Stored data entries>
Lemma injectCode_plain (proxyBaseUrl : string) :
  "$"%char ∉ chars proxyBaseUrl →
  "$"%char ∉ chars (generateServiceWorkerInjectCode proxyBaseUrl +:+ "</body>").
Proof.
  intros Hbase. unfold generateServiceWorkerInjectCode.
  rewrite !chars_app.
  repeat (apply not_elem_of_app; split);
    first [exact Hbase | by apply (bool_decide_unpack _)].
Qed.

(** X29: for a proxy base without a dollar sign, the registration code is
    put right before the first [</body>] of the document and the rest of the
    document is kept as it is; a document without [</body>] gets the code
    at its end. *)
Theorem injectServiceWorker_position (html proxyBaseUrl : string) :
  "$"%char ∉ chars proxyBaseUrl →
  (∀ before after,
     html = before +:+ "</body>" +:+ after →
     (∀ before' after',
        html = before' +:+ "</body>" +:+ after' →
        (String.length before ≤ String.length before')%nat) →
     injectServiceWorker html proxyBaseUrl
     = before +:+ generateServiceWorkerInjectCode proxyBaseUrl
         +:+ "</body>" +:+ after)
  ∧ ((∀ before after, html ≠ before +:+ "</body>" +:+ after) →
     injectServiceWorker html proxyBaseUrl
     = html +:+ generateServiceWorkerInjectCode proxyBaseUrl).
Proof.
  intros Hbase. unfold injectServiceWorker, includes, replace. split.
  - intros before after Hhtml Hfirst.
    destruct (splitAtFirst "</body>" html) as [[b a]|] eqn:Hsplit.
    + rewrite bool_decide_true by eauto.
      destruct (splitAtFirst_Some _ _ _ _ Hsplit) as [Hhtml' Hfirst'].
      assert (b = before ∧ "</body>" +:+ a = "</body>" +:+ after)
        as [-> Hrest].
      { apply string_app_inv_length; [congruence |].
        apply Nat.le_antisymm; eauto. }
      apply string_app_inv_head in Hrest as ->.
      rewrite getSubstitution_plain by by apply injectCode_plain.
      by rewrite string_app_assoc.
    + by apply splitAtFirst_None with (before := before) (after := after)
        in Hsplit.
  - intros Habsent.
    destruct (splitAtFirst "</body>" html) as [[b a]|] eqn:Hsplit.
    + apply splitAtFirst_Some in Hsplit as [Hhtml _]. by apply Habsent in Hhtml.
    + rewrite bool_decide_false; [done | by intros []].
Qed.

WHAT TO WORK ON>
This exercise asks for every line of the records to be repeated exactly.

ANSWER FOR THE TASK>
Lemma injectCode_plain (proxyBaseUrl : string) :
  "$"%char ∉ chars proxyBaseUrl →
  "$"%char ∉ chars (generateServiceWorkerInjectCode proxyBaseUrl +:+ "</body>").
Proof.
  intros Hbase. unfold generateServiceWorkerInjectCode.
  rewrite !chars_app.
  repeat (apply not_elem_of_app; split);
    first [exact Hbase | by apply (bool_decide_unpack _)].
Qed.

(** X29: for a proxy base without a dollar sign, the registration code is
    put right before the first [</body>] of the document and the rest of the
    document is kept as it is; a document without [</body>] gets the code
    at its end. *)
Theorem injectServiceWorker_position (html proxyBaseUrl : string) :
  "$"%char ∉ chars proxyBaseUrl →
  (∀ before after,
     html = before +:+ "</body>" +:+ after →
     (∀ before' after',
        html = before' +:+ "</body>" +:+ after' →
        (String.length before ≤ String.length before')%nat) →
     injectServiceWorker html proxyBaseUrl
     = before +:+ generateServiceWorkerInjectCode proxyBaseUrl
         +:+ "</body>" +:+ after)
  ∧ ((∀ before after, html ≠ before +:+ "</body>" +:+ after) →
     injectServiceWorker html proxyBaseUrl
     = html +:+ generateServiceWorkerInjectCode proxyBaseUrl).
Proof.
  intros Hbase. unfold injectServiceWorker, includes, replace. split.
  - intros before after Hhtml Hfirst.
    destruct (splitAtFirst "</body>" html) as [[b a]|] eqn:Hsplit.
    + rewrite bool_decide_true by eauto.
      destruct (splitAtFirst_Some _ _ _ _ Hsplit) as [Hhtml' Hfirst'].
      assert (b = before ∧ "</body>" +:+ a = "</body>" +:+ after)
        as [-> Hrest].
      { apply string_app_inv_length; [congruence |].
        apply Nat.le_antisymm; eauto. }
      apply string_app_inv_head in Hrest as ->.
      rewrite getSubstitution_plain by by apply injectCode_plain.
      by rewrite string_app_assoc.
    + by apply splitAtFirst_None with (before := before) (after := after)
        in Hsplit.
  - intros Habsent.
    destruct (splitAtFirst "</body>" html) as [[b a]|] eqn:Hsplit.
    + apply splitAtFirst_Some in Hsplit as [Hhtml _]. by apply Habsent in Hhtml.
    + rewrite bool_decide_false; [done | by intros []].
Qed.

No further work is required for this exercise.